Saved entries:
::::

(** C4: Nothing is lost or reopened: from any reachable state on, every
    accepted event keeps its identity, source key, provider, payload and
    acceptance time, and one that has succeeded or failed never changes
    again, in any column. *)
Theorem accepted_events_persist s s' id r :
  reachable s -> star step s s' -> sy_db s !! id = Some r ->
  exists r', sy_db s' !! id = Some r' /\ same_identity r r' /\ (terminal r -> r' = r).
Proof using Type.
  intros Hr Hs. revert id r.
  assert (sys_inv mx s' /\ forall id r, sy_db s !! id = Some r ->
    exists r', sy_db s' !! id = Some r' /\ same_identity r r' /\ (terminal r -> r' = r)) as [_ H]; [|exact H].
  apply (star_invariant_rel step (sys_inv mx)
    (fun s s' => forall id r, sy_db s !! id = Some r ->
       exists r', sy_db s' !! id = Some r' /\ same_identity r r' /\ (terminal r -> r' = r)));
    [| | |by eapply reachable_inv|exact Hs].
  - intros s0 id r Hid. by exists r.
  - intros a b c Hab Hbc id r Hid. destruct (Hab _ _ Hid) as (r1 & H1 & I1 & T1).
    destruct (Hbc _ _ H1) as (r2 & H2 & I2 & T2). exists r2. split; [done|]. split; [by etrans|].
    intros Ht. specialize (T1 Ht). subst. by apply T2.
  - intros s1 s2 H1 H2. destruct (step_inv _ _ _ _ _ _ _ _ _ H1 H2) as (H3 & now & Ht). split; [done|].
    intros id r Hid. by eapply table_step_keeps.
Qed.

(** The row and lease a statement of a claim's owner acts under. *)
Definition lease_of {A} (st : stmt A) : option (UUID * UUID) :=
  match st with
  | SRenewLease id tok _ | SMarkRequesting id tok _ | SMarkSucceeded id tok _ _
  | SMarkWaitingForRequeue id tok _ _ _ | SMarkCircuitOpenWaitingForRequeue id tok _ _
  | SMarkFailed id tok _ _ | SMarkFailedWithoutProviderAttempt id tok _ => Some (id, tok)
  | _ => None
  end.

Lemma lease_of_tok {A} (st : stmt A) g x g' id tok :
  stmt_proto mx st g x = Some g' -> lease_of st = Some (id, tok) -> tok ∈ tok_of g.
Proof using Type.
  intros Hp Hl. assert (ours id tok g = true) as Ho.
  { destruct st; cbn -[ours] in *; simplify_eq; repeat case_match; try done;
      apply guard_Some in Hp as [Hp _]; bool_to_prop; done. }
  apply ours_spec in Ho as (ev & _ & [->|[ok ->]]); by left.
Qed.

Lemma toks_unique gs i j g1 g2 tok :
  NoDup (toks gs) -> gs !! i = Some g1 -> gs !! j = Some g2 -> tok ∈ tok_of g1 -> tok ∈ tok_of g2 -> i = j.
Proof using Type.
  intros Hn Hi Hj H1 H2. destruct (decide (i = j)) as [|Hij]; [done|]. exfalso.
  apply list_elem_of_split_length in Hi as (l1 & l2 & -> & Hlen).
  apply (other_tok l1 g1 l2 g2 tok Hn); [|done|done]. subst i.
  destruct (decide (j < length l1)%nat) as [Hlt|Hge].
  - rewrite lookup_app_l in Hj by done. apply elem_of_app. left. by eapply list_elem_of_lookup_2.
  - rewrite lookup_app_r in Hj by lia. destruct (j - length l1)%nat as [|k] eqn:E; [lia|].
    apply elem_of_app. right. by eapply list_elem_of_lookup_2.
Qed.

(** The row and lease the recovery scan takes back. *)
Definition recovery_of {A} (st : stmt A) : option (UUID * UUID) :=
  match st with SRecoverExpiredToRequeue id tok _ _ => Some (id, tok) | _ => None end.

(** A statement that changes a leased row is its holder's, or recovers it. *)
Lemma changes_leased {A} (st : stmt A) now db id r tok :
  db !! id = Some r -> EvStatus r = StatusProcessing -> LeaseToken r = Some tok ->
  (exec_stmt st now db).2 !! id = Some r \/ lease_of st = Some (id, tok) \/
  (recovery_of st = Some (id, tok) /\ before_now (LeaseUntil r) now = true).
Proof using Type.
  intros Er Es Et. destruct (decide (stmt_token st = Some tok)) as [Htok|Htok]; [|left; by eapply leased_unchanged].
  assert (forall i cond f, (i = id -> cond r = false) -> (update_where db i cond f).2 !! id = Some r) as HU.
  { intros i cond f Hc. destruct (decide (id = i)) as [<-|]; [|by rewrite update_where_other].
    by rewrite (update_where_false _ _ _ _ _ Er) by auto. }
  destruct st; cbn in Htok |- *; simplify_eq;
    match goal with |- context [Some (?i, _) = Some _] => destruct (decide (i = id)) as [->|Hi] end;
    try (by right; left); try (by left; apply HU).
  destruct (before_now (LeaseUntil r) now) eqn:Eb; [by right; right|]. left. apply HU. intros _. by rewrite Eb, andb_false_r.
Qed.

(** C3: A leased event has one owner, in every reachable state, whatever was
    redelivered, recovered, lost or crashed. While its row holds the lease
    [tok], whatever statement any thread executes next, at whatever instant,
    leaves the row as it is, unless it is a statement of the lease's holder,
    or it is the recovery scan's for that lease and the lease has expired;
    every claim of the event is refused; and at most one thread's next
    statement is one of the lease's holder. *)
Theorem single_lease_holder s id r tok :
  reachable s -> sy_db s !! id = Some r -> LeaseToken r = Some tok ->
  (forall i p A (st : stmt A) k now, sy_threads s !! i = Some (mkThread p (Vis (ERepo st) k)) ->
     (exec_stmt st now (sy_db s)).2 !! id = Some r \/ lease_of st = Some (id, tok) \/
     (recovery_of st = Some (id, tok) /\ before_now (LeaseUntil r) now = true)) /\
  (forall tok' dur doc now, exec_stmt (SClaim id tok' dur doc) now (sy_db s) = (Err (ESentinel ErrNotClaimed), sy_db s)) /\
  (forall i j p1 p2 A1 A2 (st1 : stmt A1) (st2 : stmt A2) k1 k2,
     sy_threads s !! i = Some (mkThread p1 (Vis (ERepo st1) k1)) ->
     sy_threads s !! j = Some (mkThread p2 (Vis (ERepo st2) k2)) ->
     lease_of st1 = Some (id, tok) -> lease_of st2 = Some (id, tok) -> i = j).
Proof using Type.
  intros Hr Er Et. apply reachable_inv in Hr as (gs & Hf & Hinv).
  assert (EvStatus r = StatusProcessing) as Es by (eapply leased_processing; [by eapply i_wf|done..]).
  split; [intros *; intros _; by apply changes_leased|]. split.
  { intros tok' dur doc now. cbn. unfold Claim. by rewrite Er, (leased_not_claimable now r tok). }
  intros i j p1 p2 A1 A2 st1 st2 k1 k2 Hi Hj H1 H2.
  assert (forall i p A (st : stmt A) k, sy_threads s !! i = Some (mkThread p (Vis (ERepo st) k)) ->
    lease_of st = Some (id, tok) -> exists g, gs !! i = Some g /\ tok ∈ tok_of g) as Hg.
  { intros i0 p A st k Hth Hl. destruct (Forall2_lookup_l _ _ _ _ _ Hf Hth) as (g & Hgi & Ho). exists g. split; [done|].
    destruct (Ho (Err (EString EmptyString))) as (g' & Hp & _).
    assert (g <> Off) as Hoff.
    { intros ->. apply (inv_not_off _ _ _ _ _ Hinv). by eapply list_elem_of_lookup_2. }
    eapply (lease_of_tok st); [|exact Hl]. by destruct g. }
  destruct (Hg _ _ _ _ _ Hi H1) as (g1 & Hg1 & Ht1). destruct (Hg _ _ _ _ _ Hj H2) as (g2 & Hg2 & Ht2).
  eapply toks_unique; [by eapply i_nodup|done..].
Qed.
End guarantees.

::::

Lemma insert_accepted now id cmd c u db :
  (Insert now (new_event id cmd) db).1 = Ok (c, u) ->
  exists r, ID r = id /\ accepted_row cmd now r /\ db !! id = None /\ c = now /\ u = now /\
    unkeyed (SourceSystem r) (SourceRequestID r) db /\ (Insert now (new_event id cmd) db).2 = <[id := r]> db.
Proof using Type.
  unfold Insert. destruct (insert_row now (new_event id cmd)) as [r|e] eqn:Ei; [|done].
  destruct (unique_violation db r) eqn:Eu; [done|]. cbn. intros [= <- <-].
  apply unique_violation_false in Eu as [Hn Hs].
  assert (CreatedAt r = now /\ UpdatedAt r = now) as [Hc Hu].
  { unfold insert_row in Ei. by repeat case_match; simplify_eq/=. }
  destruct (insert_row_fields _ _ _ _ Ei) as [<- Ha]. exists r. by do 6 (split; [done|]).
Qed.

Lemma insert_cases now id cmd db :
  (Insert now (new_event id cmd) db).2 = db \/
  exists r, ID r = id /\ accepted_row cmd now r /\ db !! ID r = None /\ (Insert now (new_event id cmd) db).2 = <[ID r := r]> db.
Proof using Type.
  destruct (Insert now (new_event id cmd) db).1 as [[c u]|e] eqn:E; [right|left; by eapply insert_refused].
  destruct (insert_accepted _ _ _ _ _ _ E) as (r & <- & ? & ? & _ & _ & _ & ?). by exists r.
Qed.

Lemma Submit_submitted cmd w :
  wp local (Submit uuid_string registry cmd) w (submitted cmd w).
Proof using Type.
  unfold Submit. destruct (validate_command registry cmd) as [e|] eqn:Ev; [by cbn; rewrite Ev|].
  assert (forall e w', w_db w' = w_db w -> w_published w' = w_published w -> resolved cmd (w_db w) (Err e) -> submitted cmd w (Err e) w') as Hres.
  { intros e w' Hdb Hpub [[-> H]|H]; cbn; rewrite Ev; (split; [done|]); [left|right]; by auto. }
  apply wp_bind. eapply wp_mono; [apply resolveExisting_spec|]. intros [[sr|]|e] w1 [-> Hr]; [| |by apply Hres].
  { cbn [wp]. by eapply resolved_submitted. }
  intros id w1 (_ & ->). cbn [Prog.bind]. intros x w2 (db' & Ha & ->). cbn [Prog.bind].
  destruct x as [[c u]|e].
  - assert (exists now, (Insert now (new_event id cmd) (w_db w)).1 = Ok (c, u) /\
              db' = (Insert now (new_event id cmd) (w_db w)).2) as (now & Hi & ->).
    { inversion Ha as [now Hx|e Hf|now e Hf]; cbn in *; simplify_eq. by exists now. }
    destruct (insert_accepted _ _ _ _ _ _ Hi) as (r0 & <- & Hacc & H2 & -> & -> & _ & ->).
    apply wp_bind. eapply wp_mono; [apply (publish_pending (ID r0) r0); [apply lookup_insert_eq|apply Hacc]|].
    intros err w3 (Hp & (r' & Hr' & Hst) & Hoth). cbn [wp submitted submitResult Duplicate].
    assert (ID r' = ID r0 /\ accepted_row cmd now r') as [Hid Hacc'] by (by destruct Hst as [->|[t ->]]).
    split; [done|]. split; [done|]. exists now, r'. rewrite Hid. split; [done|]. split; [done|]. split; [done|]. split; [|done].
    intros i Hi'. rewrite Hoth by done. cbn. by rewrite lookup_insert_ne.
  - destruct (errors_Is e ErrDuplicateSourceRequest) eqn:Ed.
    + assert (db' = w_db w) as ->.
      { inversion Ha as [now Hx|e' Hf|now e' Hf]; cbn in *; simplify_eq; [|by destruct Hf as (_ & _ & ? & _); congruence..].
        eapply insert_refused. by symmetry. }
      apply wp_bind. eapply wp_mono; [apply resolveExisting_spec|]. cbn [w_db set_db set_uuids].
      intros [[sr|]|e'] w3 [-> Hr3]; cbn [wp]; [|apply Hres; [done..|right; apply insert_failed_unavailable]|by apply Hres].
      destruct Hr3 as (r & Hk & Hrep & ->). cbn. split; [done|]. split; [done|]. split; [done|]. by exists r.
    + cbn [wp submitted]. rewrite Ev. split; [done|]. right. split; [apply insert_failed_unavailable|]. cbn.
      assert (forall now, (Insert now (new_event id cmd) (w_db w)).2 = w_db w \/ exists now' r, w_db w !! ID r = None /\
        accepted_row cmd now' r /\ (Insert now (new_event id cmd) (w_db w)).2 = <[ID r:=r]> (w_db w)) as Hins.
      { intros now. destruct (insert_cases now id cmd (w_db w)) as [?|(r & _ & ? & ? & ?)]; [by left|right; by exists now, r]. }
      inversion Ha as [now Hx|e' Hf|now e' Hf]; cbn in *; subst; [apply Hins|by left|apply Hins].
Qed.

::::

WHAT THE TASK ASKS:
From the records above, retype only the lines starting at the line that contains "(** C4: Nothing" and ending at the line that contains "again, in any column. *)", both included.

EXPECTED ANSWER:
(** C4: Nothing is lost or reopened: from any reachable state on, every
    accepted event keeps its identity, source key, provider, payload and
    acceptance time, and one that has succeeded or failed never changes
    again, in any column. *)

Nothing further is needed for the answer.